Halting funding for HIV programmes could reverse decades of progress – WHO

The WHO urged the US government to "enable additional exemptions to ensure the delivery of lifesaving HIV treatment and care".

WHO

The World Health Organisation (WHO) has voiced great worry about the financing freeze for HIV programmes in low- and middle-income countries.

US President Donald Trump recently ordered a funding suspension for HIV treatment in underdeveloped nations as part of an executive order on foreign aid.

As a result, the US State Department has halted the distribution of monies from the President’s Emergency Plan for AIDS Relief (PEPFAR).

PEPFAR treats more than 20 million people with HIV in Nigeria and around the world, including 566,000 children under the age of 15.

According to the WHO, 39.9 million individuals worldwide would be living with HIV by the end of 2023.
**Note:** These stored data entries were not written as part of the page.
(** The rekey of a peer that cannot go on is released. *)
Lemma released L n n1 a p q key : accounted L n → actives n !! a = Some p → peer_ok q → slots q = slots p →
  conns n1 = conns n → actives n1 = <[a := q]> (actives n) → used n1 = used n →
  accounted L (let '(q', i) := ActivePeer.abandon_rekey q in
    let n2 := set_reg n1 (put_peer (reg n1) a q') in
    forget_outbound (match i with Some i => release_rekey n2 (ActivePeer.transport_id (ActivePeer.path q)) i | None => n2 end) key).
Proof.
  intros Ha Hp Hq Hs Hc Hp1 Hu. apply (abandoned L n _ a p q); [done|done|done|done|..];
    destruct (ActivePeer.abandon_rekey q) as [q' [i|]]; cbn [fst snd]; unfold release_rekey;
    try destruct (ActivePeer.transport_id (ActivePeer.path q)); try (exact Hc);
    try (unfold actives in *; cbn; rewrite Hp1; by rewrite insert_insert_eq);
    try (change (used (forget_outbound ?x ?k)) with (used x); rewrite ?used_free; change (used n1) with (used n1) in *;
      unfold used in *; cbn; rewrite Hu; set_solver).
Qed.

Lemma finish_msg2_accounted L ord n h m key now n' : accounted L n → finish_rekey_msg2 ord n h m key now = Ok n' → accounted L n'.
Proof.
  intros Ha. unfold finish_rekey_msg2. destruct (find_rekey ord n (Wire.receiver_idx h)) as [a|] eqn:Ef; [|intros [= <-]; by apply (accounted_ext L n)].
  destruct (find_rekey_spec ord n _ a Ef) as (p & Hp & Hr). unfold peer_of. unfold actives in Hp. rewrite Hp.
  pose proof (ac_peers L n Ha a p Hp) as Hok. pose proof (complete_rekey_frame p m) as Hf.
  destruct (ActivePeer.complete_rekey_msg2 m p) as [q [[s ep]|err|]]; [| |done].
  - destruct Hf as (H1 & H2 & H3 & H4 & H5 & H6 & H7); [done|].
    destruct (peer_ok_frame p q H1 H2 H3 H4 H5 H6) as [Hq Hs]; [rewrite H7; apply Hok|done|].
    assert (ActivePeer.rekey_our_index (ActivePeer.rekey q) = Some (Wire.receiver_idx h)) as -> by (by rewrite <- Hr, <- H2). change (default (Wire.receiver_idx h) (Some (Wire.receiver_idx h))) with (Wire.receiver_idx h).
    destruct (install_spec (put_peer (reg n) a q) a q s (Wire.receiver_idx h) (Wire.m2_sender_idx h) true ep now) as (r & x & q1 & E & Ec & Ep & Hq1);
      [by cbn; rewrite lookup_insert_eq|done|]. cbn [reg set_reg]. rewrite E. intros [= <-].
    destruct (finish_rekey_ok q s (Wire.receiver_idx h) (Wire.m2_sender_idx h) true now Hq) as [Hq2 Hh]; [by rewrite H2|].
    destruct (Hq1 Hq2) as [Hok1 Hh1].
    assert (held_by_peer q1 = held_by_peer p) as Ehp by (rewrite Hh1, Hh; unfold held_by_peer; by rewrite Hs).
    apply (accounted_shrink L n _ a p q1 ∅); [done|done|exact Ec| |cbn; unfold used; cbn; set_solver|rewrite Ehp; set_solver|set_solver|done].
    unfold actives. cbn. rewrite Ep. cbn. by rewrite insert_insert_eq.
  - destruct Hf as (H1 & H2 & H3 & H4 & H5 & H6 & H7); [done|].
    destruct (peer_ok_frame p q H1 H2 H3 H4 H5 H6) as [Hq Hs]; [rewrite H7; apply Hok|done|].
    destruct (ActivePeer.has_rekey_handshake q); [intros [= <-]; by apply (accounted_same L n _ a p q)|].
    pose proof (released L n (set_reg n (put_peer (reg n) a q)) a p q key Ha Hp Hq Hs eq_refl eq_refl eq_refl) as Hrel.
    destruct (ActivePeer.abandon_rekey q) as [q' i]. by intros [= <-].
Qed.

Lemma rekey_msg2_accounted L ord ord' n packet now n' : accounted L n → handle_rekey_msg2 ord ord' n packet now = Ok n' → accounted L n'.
Proof.
  intros Ha. unfold handle_rekey_msg2. destruct (Wire.parse_msg2 _) as [h|]; [|by intros [= <-]].
  destruct (PendingOutbound.match_msg2 _ _ _ _) as [[key link]|]; [|by intros [= <-]].
  case_bool_decide; [by intros [= <-]|]. by apply finish_msg2_accounted.
Qed.

Lemma receive_accounted L n a t addr len ts b b' : accounted L n →
  accounted L (set_reg n (record_authenticated_fmp_receive (reg n) a t addr len ts b b').1).
Proof.
  intros Ha. unfold record_authenticated_fmp_receive. destruct (peers (reg n) !! a) as [p|] eqn:Hp; [|by apply (accounted_ext L n)].
  destruct (if b' then _ else _) as [q changed] eqn:Eq. cbn [fst].
  assert (ActivePeer.session q = ActivePeer.session p ∧ ActivePeer.rekey q = ActivePeer.rekey p ∧ ActivePeer.pending q = ActivePeer.pending p
    ∧ ActivePeer.drain q = ActivePeer.drain p
    ∧ (is_Some (ActivePeer.transport_id (ActivePeer.path p)) → is_Some (ActivePeer.transport_id (ActivePeer.path q)))) as (H1 & H2 & H3 & H4 & H5).
  { destruct b'; [|by simplify_eq]. unfold ActivePeer.set_current_addr in Eq. destruct (_ && _); by simplify_eq. }
  apply (put_peer_bookkept L n a p); [done|done|..];
    unfold current_slot, rekey_slot, pending_slot, previous_slot, ActivePeer.touch; destruct b; try case_bool_decide; cbn;
    rewrite ?H1, ?H2, ?H3, ?H4; done || exact H5.
Qed.

(** ** Connections *)

Lemma open_inbound_accounted L n l c a i m re w rng : accounted L n → conns n !! l = None →
  accounted L (open_inbound n l c a i m re w rng).
Proof.
  intros Ha Hl. unfold open_inbound. destruct (IndexAllocator.allocate (index_allocator n) rng) as [alloc r] eqn:Eal.
  destruct (allocate_spec n rng alloc r Eal) as (Hal & Hconns & Hact).
  destruct r as [our|err|]; [|by apply (accounted_ext L n)..]. destruct Hal as [Hfresh Hused].
  set (c' := match w with Some _ => _ | None => _ end).
  assert (held_by_conn c' = {[our]}) as Hc.
  { subst c'. unfold held_by_conn. destruct w as [[[??]?]|], (peer_of _ a), re; cbn; set_solver. }
  clearbody c'. assert (holds n (inl l) = ∅) as E by (cbn; by rewrite Hl).
  apply (accounted_conn L n _ l c'); [done|done|done| |rewrite Hc; set_solver].
  change (used (set_reg _ _)) with (used (set_allocator n alloc)). rewrite Hused, E, Hc. set_solver.
Qed.

Lemma open_outbound_accounted L cfg n l t addr id rng random now st ok n' sent : accounted L n → conns n !! l = None →
  open_outbound cfg n l t addr id rng random now st ok = Ok (n', sent) → accounted L n'.
Proof.
  intros Ha Hl. unfold open_outbound. destruct (IndexAllocator.allocate (index_allocator n) rng) as [alloc r] eqn:Eal.
  destruct (allocate_spec n rng alloc r Eal) as (Hal & Hconns & Hact).
  destruct r as [our|err|]; [|intros [= <- _]; by apply (accounted_ext L n)..]. destruct Hal as [Hfresh Hused].
  destruct (PeerConnection.start_handshake _ _ _ _ _) as [c [m|err|]]; [| |done].
  2: { intros [= <- _]. apply (accounted_ext L n); [done|done| |done]. rewrite used_free, Hused. set_solver. }
  assert (holds n (inl l) = ∅) as E by (cbn; by rewrite Hl).
  destruct ok; intros [= <- _].
  - match goal with |- accounted L (set_reg _ (insert_connection _ l ?x)) => assert (held_by_conn x = {[our]}) as Hc end.
    { unfold held_by_conn. destruct st; cbn; set_solver. }
    eapply (accounted_conn L n _ l); [done|done|done| |rewrite Hc; set_solver].
    change (used (set_reg _ _)) with (used (set_allocator n alloc)). rewrite Hused, E, Hc. set_solver.
  - apply (accounted_ext L n); [|done| |done].
    + unfold conns. cbn. rewrite delete_insert_eq. by apply delete_id.
    + rewrite used_free. change (used (set_reg _ _)) with (used (set_allocator n alloc)). rewrite Hused. set_solver.
Qed.

Lemma drop_connection_accounted L n l : accounted L n → accounted L (drop_connection n l).
Proof.
  intros Ha. unfold drop_connection. destruct (connections (reg n) !! l) as [c|] eqn:Hc; [|done].
  assert (holds n (inl l) = held_by_conn c) as E by (cbn; unfold conns; by rewrite Hc). unfold held_by_conn in E.
  apply (accounted_drop_conn L n _ l); [done|..];
    destruct (PeerConnection.our_index (PeerConnection.path c)) as [i|]; try destruct (PeerConnection.transport_id (PeerConnection.path c));
    try done; rewrite ?used_free, E; cbn; unfold used; cbn; set_solver.
Qed.

(** ** Promotion *)

(** A connection leaves with its index. *)
Lemma take_connection L n l c i : accounted L n → conns n !! l = Some c → PeerConnection.our_index (PeerConnection.path c) = Some i →
  let n0 := free (set_reg n (remove_connection (reg n) l)) i in
  accounted L n0 ∧ (i ∉ used n0) ∧ (i ∉ L) ∧ i ∈ used n ∧ ∀ a, i ∉ holds n (inr a).
Proof.
  intros Ha Hc Hi n0. assert (holds n (inl l) = {[i]}) as E.
  { cbn. rewrite Hc. cbn. unfold held_by_conn. rewrite Hi. cbn. set_solver. }
  assert (i ∈ holds n (inl l)) as Hl by (rewrite E; set_solver).
  assert (used n0 = used n ∖ {[i]}) as Eu by (subst n0; by rewrite used_free).
  split_and!.
  - apply (accounted_drop_conn L n _ l); [done|done|done|by rewrite Eu, E].
  - rewrite Eu. set_solver.
  - intros HL. by apply (ac_lost L n Ha i (inl l)).
  - by eapply holds_used.
  - intros a Hh. by pose proof (ac_once L n Ha i _ _ Hl Hh).
Qed.

(** What a restarted peer leaves behind. *)
Definition extra_slots (p : Peer) : gset Z :=
  list_to_set (option_list (rekey_slot p) ++ option_list (pending_slot p) ++ option_list (previous_slot p)).

Lemma extra_current p c : peer_ok p → current_slot p = Some c → held_by_peer p = {[c]} ∪ extra_slots p ∧ c ∉ extra_slots p.
Proof.
  intros [Hn _ _ _ _ _] Hc. unfold held_by_peer, extra_slots, slots in *. rewrite Hc in *. cbn in *.
  split; [set_solver|]. apply NoDup_cons in Hn as [Hn _]. by rewrite elem_of_list_to_set.
Qed.

Lemma accounted_new L n n' a q i : accounted L n → actives n !! a = None → i ∉ used n →
  conns n' = conns n → actives n' = <[a := q]> (actives n) → used n' = {[i]} ∪ used n →
  held_by_peer q = {[i]} → peer_ok q → accounted L n'.
Proof.
  intros Ha Hp Hi Hc Hp' Hu Hh Hok. assert (holds n (inr a) = ∅) as E by (cbn; by rewrite Hp).
  apply (accounted_peer L n n' a q); [done|done|done| | |done]; rewrite Hh; [rewrite Hu, E|]; set_solver.
Qed.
The organisation said these programmes provide access to life-saving HIV therapy to more than 30 million people worldwide.
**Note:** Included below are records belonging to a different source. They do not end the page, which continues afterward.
(* ===== verification/LinkReach.v ===== *)
(** * The life of a node's link sessions

    The handlers of [LinkRekey] as the steps of a transition system, in any order and
    with any arguments, and what holds of every state it reaches: the account of the
    session indexes. A step is labelled with the indexes it loses. *)

From S2P Require Import Prelude Bytes NodeAddr F64 Index NodeTables StateErr Noise NoiseTransport HandshakeWire Peers.
From S2P Require Import PeerRegistry LinkRekey LinkIndexes.

Local Open Scope Z_scope.

Section reach.
Context `{NoiseCrypto}.
Import PeerLifecycleRegistry Node.

Local Abbreviation Peer := ActivePeer.ActivePeer.
Local Abbreviation Conn := PeerConnection.PeerConnection.

Definition fresh_node (a : NodeAddr) (key : SecretKey) (epoch : list Z) : Node :=
  mkNode empty IndexAllocator.new ∅ a key epoch.

(** An inbound connection with everything [finish_inbound_handshake] asks for. *)
Definition answered (c : Conn) : bool :=
  bool_decide (is_Some (PeerConnection.our_index (PeerConnection.path c)))
  && bool_decide (is_Some (PeerConnection.their_index (PeerConnection.path c)))
  && bool_decide (is_Some (PeerConnection.handshake_msg2 (PeerConnection.resend c))).

(** Links get fresh numbers; a handshake that goes on keeps its index; connections are
    promoted when their handshake is complete. *)
Inductive step : gset Z → Node → Node → Prop :=
| step_open_inbound n l c a i m re w rng :
    connections (reg n) !! l = None → step ∅ n (open_inbound n l c a i m re w rng)
| step_open_outbound cfg n l t addr id rng random now st ok n' sent :
    connections (reg n) !! l = None → open_outbound cfg n l t addr id rng random now st ok = Ok (n', sent) → step ∅ n n'
| step_handshake n l c c' :
    connections (reg n) !! l = Some c →
    PeerConnection.our_index (PeerConnection.path c') = PeerConnection.our_index (PeerConnection.path c) →
    step ∅ n (set_reg n (insert_connection (reg n) l c'))
| step_drop n l : step ∅ n (drop_connection n l)
| step_promote n l c id e :
    connections (reg n) !! l = Some c → promotable c = true →
    step (lost_by_promotion n l id) n (promote_connection n l id e).1
| step_finish_inbound n l c id e :
    connections (reg n) !! l = Some c → answered c = true →
    step (lost_by_promotion n l id) n (finish_inbound_handshake n l id e)
| step_rekey_msg1 n l packet random e n' sent :
    receive_rekey_msg1 n l packet random e = Ok (n', sent) → step ∅ n n'
| step_rekey_msg2 ord ord' n packet now n' :
    handle_rekey_msg2 ord ord' n packet now = Ok n' → step ∅ n n'
| step_check ord ord' cfg n now j env n' sent :
    check_rekey ord ord' cfg n now j env = Ok (n', sent) → step ∅ n n'
| step_resend powi ord ord' cfg n now_ms : step ∅ n (resend_pending_rekeys powi ord ord' cfg n now_ms).1
| step_authenticated_pending n a k b now j : step ∅ n (promote_dataplane_authenticated_pending_fmp_epoch n a k b now j)
| step_receive n a t addr len ts b b' : step ∅ n (set_reg n (record_authenticated_fmp_receive (reg n) a t addr len ts b b').1)
| step_send n a bytes : step ∅ n (set_reg n (record_fmp_send_bookkeeping (reg n) a bytes).1)
| step_dead_path n a : step ∅ n (set_reg n (mark_link_dead_direct_path (reg n) a).1)
| step_dead_drain n a : step ∅ n (retire_fmp_rekey_drain_for_dead_path n a).1
| step_decrypt_failure cfg n a h now e n' b sent :
    handle_reported_fmp_decrypt_failure cfg n a h now e = Ok (n', b, sent) → step ∅ n n'
| step_remove n a : step ∅ n (remove_active_peer n a).

(** A run loses what its steps lose. *)
Inductive run : gset Z → Node → Node → Prop :=
| run_refl n : run ∅ n n
| run_step F G n n1 n2 : run F n n1 → step G n1 n2 → run (F ∪ G) n n2.

Lemma run_trans F G n n1 n2 : run F n n1 → run G n1 n2 → run (F ∪ G) n n2.
Proof.
  intros Hf Hg. revert n F Hf. induction Hg as [n1|G G' n1 n2 n3 _ IH Hs]; intros n F Hf; [by rewrite union_empty_r_L|].
  rewrite (assoc_L (∪)). eapply run_step; [by apply IH|done].
Qed.

(** ** Every step keeps the account *)

Lemma handshake_accounted L n l c c' : accounted L n → connections (reg n) !! l = Some c →
  PeerConnection.our_index (PeerConnection.path c') = PeerConnection.our_index (PeerConnection.path c) →
  accounted L (set_reg n (insert_connection (reg n) l c')).
Proof.
  intros Ha Hc Hi. assert (holds n (inl l) = held_by_conn c) as E by (cbn; unfold conns; by rewrite Hc).
  assert (held_by_conn c' = held_by_conn c) as E' by (unfold held_by_conn; by rewrite Hi).
  assert (held_by_conn c ⊆ used n) as Hsub by (intros i; rewrite <- E; by apply (holds_used L)).
  apply (accounted_conn L n _ l c'); [done|done|done| |intros i; rewrite E', E; by left].
  rewrite E, E'. change (used (set_reg _ _)) with (used n). rewrite difference_union_L. set_solver.
Qed.

Lemma bookkeeping_accounted L n a (f : Peer → Peer) :
  (∀ p, current_slot (f p) = current_slot p ∧ rekey_slot (f p) = rekey_slot p ∧ pending_slot (f p) = pending_slot p
    ∧ previous_slot (f p) = previous_slot p
    ∧ ActivePeer.rekey_in_progress (ActivePeer.rekey (f p)) = ActivePeer.rekey_in_progress (ActivePeer.rekey p)
    ∧ ActivePeer.pending_new_session (ActivePeer.pending (f p)) = ActivePeer.pending_new_session (ActivePeer.pending p)
    ∧ ActivePeer.path (f p) = ActivePeer.path p) →
  accounted L n → accounted L (set_reg n (match peers (reg n) !! a with Some p => put_peer (reg n) a (f p) | None => reg n end)).
Proof.
  intros Hf Ha. destruct (peers (reg n) !! a) as [p|] eqn:Hp; [|by apply (accounted_ext L n)].
  destruct (Hf p) as (H1 & H2 & H3 & H4 & H5 & H6 & H7). apply (put_peer_bookkept L n a p); [done..|by rewrite H7].
Qed.

Lemma finish_answered_accounted L n l c id e : accounted L n → connections (reg n) !! l = Some c → answered c = true →
  accounted (L ∪ lost_by_promotion n l id) (finish_inbound_handshake n l id e).
Proof.
  intros Ha Hc Hans. unfold answered in Hans.
  apply andb_prop in Hans as [[[i Hi]%bool_decide_eq_true [j Hj]%bool_decide_eq_true]%andb_prop [m Hm]%bool_decide_eq_true].
  unfold finish_inbound_handshake. rewrite Hc, Hi, Hj, Hm. pose proof (promote_spec L n l c id e i Ha Hc Hi) as Hs.
  destruct (promote_connection n l id e) as [n' [r|err|]]; [|by destruct Hs..].
  destruct r as [a|w|k a]; [|done|]; (destruct (peer_of n' a) as [p|] eqn:Hp; [|done];
    eapply accounted_same_tables; [apply ensure_tables|]; by apply (put_peer_bookkept _ n' a p)).
Qed.

Lemma promote_accounted L n l c id e : accounted L n → connections (reg n) !! l = Some c → promotable c = true →
  accounted (L ∪ lost_by_promotion n l id) (promote_connection n l id e).1.
Proof.
  intros Ha Hc Hp. assert (∃ i, PeerConnection.our_index (PeerConnection.path c) = Some i) as [i Hi].
  { unfold promotable in Hp. apply andb_prop in Hp as [_ [x Hx]%bool_decide_eq_true]. unfold promotion_parts in Hx.
    destruct (PeerConnection.take_session c).2; [|done]. destruct (PeerConnection.our_index _) as [i|]; [by exists i|done]. }
  pose proof (promote_spec L n l c id e i Ha Hc Hi) as Hs. destruct (promote_connection n l id e) as [n' [r|err|]]; [done|..];
    destruct Hs as [_ Hs]; by apply Hs.
Qed.

Lemma step_accounted F L n n' : step F n n' → accounted L n → accounted (L ∪ F) n'.
Proof.
  intros Hs Ha. destruct Hs; rewrite ?union_empty_r_L.
  - by eapply open_inbound_accounted.
  - by eapply open_outbound_accounted.
  - by eapply handshake_accounted.
  - by eapply drop_connection_accounted.
  - by eapply promote_accounted.
  - by eapply finish_answered_accounted.
  - by eapply receive_msg1_accounted.
  - by eapply rekey_msg2_accounted.
  - by eapply check_rekey_accounted.
  - by eapply resend_accounted.
  - by eapply promote_pending_accounted.
  - by eapply receive_accounted.
  - pose proof (bookkeeping_accounted L n a (λ p, ActivePeer.put_link_stats p
      (record_sent (ActivePeer.link_stats (ActivePeer.activity p)) bytes))) as Hb.
    unfold record_fmp_send_bookkeeping. revert Hb. destruct (peers (reg n) !! a); intros Hb; (apply Hb; [intros q; by split_and!|done]).
  - pose proof (bookkeeping_accounted L n a ActivePeer.mark_stale) as Hb.
    unfold mark_link_dead_direct_path. revert Hb. destruct (peers (reg n) !! a); intros Hb; (apply Hb; [|done]);
      intros q; unfold ActivePeer.mark_stale; case_bool_decide; by split_and!.
  - by eapply retire_drain_accounted.
  - by eapply decrypt_failure_accounted.
  - by eapply remove_peer_accounted.
Qed.

Lemma fresh_accounted a key epoch : accounted ∅ (fresh_node a key epoch).
Proof. split; [intros i; split; [done|]; intros [?|[[l|b] Hi]]; done|done|by intros i [l|b] h' Hi|done]. Qed.

Lemma run_accounted F L n n' : run F n n' → accounted L n → accounted (L ∪ F) n'.
Proof.
  intros Hr Ha. induction Hr as [n|F G n n1 n2 _ IH Hs]; [by rewrite union_empty_r_L|].
  rewrite (assoc_L (∪)). eapply step_accounted; [done|by apply IH].
Qed.


(** C38: when a connection of a peer that restarted is promoted, the indexes of the old
    peer's rekey, pending and draining sessions stay in use, held by nobody, whatever
    the node does afterwards. *)
Theorem restart_promotion_leaks a key epoch F G n l c id e old n' :
  run F (fresh_node a key epoch) n → connections (reg n) !! l = Some c → promotable c = true →
  peers (reg n) !! id_node_addr id = Some old →
  epoch_changed (ActivePeer.remote_epoch old) (PeerConnection.remote_epoch (PeerConnection.noise c)) = true →
  run G (promote_connection n l id e).1 n' →
  ∀ i, i ∈ extra_slots old → i ∈ used n' ∧ ∀ h, i ∉ holds n' h.
Proof.
  intros Hr Hc Hp Hold He Hr' i Hi. assert (extra_slots old = lost_by_promotion n l id) as E.
  { unfold lost_by_promotion, conns, actives. by rewrite Hc, Hold, Hp, He. }
  pose proof (run_trans _ _ _ _ _ (run_step _ _ _ _ _ Hr (step_promote n l c id e Hc Hp)) Hr') as Hrun.
  apply (run_accounted _ ∅) in Hrun as [H1 H2 _ _]; [|apply fresh_accounted].
  split; [apply H1; left|intros h; apply H2]; rewrite <- E; set_solver.
Qed.
End reach.

(** ** A run *)

Section example.
Import PeerLifecycleRegistry Node.
#[local] Existing Instance NoiseFacts.toy_crypto.

Definition ex_id : PeerIdentity := from_pubkey_full (true, false).

(** A connection whose handshake is complete, from a peer started as [epoch]. *)
Definition ex_conn (id : PeerIdentity) (link : Z) (epoch : list Z) : PeerConnection.PeerConnection :=
  PeerConnection.mkConn link Inbound
    (PeerConnection.mkConnNoise PeerConnection.Complete (Some id) None
       (Some (TransportFacts.toy_session (replicate 32 1) (replicate 32 2))) (Some epoch))
    (PeerConnection.mkConnPath None None (Some 1) (Some [9]) None) (PeerConnection.mkConnResend None None 0 false 0)
    (PeerConnection.mkConnOwner None None None false) 0 0 new_stats.

Definition ex_env (now : Z) : PromoteEnv := mkPromoteEnv true true true now now 0 500.

Definition ex_open (id : PeerIdentity) (n : Node) (link index : Z) (epoch : list Z) : Node :=
  open_inbound n link (ex_conn id link epoch) (id_node_addr id) (100 + link) [] None None (λ _, index).

Definition ex_promote (id : PeerIdentity) (n : Node) (link : Z) : Node := (promote_connection n link id (ex_env link)).1.

Definition ex_start : Node := fresh_node 0 true [1].
Definition ex_opened : Node := ex_open ex_id ex_start 1 51 [7].
Definition ex_active : Node := ex_promote ex_id ex_opened 1.
Definition ex_second : Node := ex_open ex_id ex_active 2 52 [7].
(** The second connection took over: the first session drains. *)
Definition ex_draining : Node := ex_promote ex_id ex_second 2.
(** A third connection, from the peer restarted. *)
Definition ex_restarted : Node := ex_open ex_id ex_draining 3 53 [8].

Lemma from_option_true {A} (f : A → bool) (o : option A) : from_option f false o = true → ∃ x, o = Some x ∧ f x = true.
Proof. destruct o as [x|]; [by exists x|done]. Qed.

Lemma ex_open_run F n link index epoch : run F ex_start n → bool_decide (connections (reg n) !! link = None) = true →
  run F ex_start (ex_open ex_id n link index epoch).
Proof.
  intros Hr Hl%bool_decide_eq_true. rewrite <- (union_empty_r_L F). eapply run_step; [exact Hr|]. by apply step_open_inbound.
Qed.

Lemma ex_promote_run n link : run ∅ ex_start n → from_option promotable false (connections (reg n) !! link) = true →
  bool_decide (lost_by_promotion n link ex_id = ∅) = true → run ∅ ex_start (ex_promote ex_id n link).
Proof.
  intros Hr Hp Hl%bool_decide_eq_true. destruct (connections (reg n) !! link) as [c|] eqn:Hc; [|done]. cbn in Hp.
  rewrite <- Hl, <- (union_empty_l_L (lost_by_promotion _ _ _)). eapply run_step; [exact Hr|]. by apply (step_promote n link c).
Qed.

Lemma ex_active_run : run ∅ ex_start ex_active.
Proof.
  apply (ex_promote_run ex_opened 1); [|vm_compute; reflexivity|vm_compute; reflexivity].
  apply (ex_open_run ∅ ex_start 1 51 [7]); [apply run_refl|vm_compute; reflexivity].
Qed.

Lemma ex_draining_run : run ∅ ex_start ex_draining.
Proof.
  apply (ex_promote_run ex_second 2); [|vm_compute; reflexivity|vm_compute; reflexivity].
  apply (ex_open_run ∅ ex_active 2 52 [7]); [exact ex_active_run|vm_compute; reflexivity].
Qed.

Lemma ex_restarted_run : run ∅ ex_start ex_restarted.
Proof. apply (ex_open_run ∅ ex_draining 3 53 [8]); [exact ex_draining_run|vm_compute; reflexivity]. Qed.


Lemma restart_promotion_leaks_witness : let n := ex_promote ex_id ex_restarted 3 in
  used n = {[51; 53]} ∧ 51 ∈ used n ∧ ∀ h, 51 ∉ holds n h.
Proof.
  split; [vm_compute; reflexivity|].
  destruct (from_option_true promotable (connections (reg ex_restarted) !! 3)) as (c & Hc & Hpr); [vm_compute; reflexivity|].
  destruct (from_option_true (λ p, from_option (λ c, epoch_changed (ActivePeer.remote_epoch p)
    (PeerConnection.remote_epoch (PeerConnection.noise c))) false (connections (reg ex_restarted) !! 3) && bool_decide (51 ∈ extra_slots p))
    (peers (reg ex_restarted) !! id_node_addr ex_id)) as (p & Hp & [He Hx%bool_decide_eq_true]%andb_prop); [vm_compute; reflexivity|].
  rewrite Hc in He.
  exact (restart_promotion_leaks 0 true [1] ∅ ∅ ex_restarted 3 c ex_id (ex_env 3) p _ ex_restarted_run Hc Hpr Hp He (run_refl _) 51 Hx).
Defined.

End example.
”A funding halt for HIV programmes can put people living with HIV at immediate increased risk of illness and death and undermine efforts to prevent transmission in communities and countries,” the statement reads.

”Such measures, if prolonged, could lead to rises in new infections and deaths, reversing decades of progress and potentially taking the world back to the 1980s and 1990s when millions died of HIV every year globally, including many in the United States of America.

“For the global community, this could result in significant setbacks to progress in partnerships and investments in scientific advances that have been the cornerstone of good public health programming, including innovative diagnostics, affordable medicines, and community delivery models of HIV care.”

The WHO urged the US government to “enable additional exemptions to ensure the delivery of lifesaving HIV treatment and care”.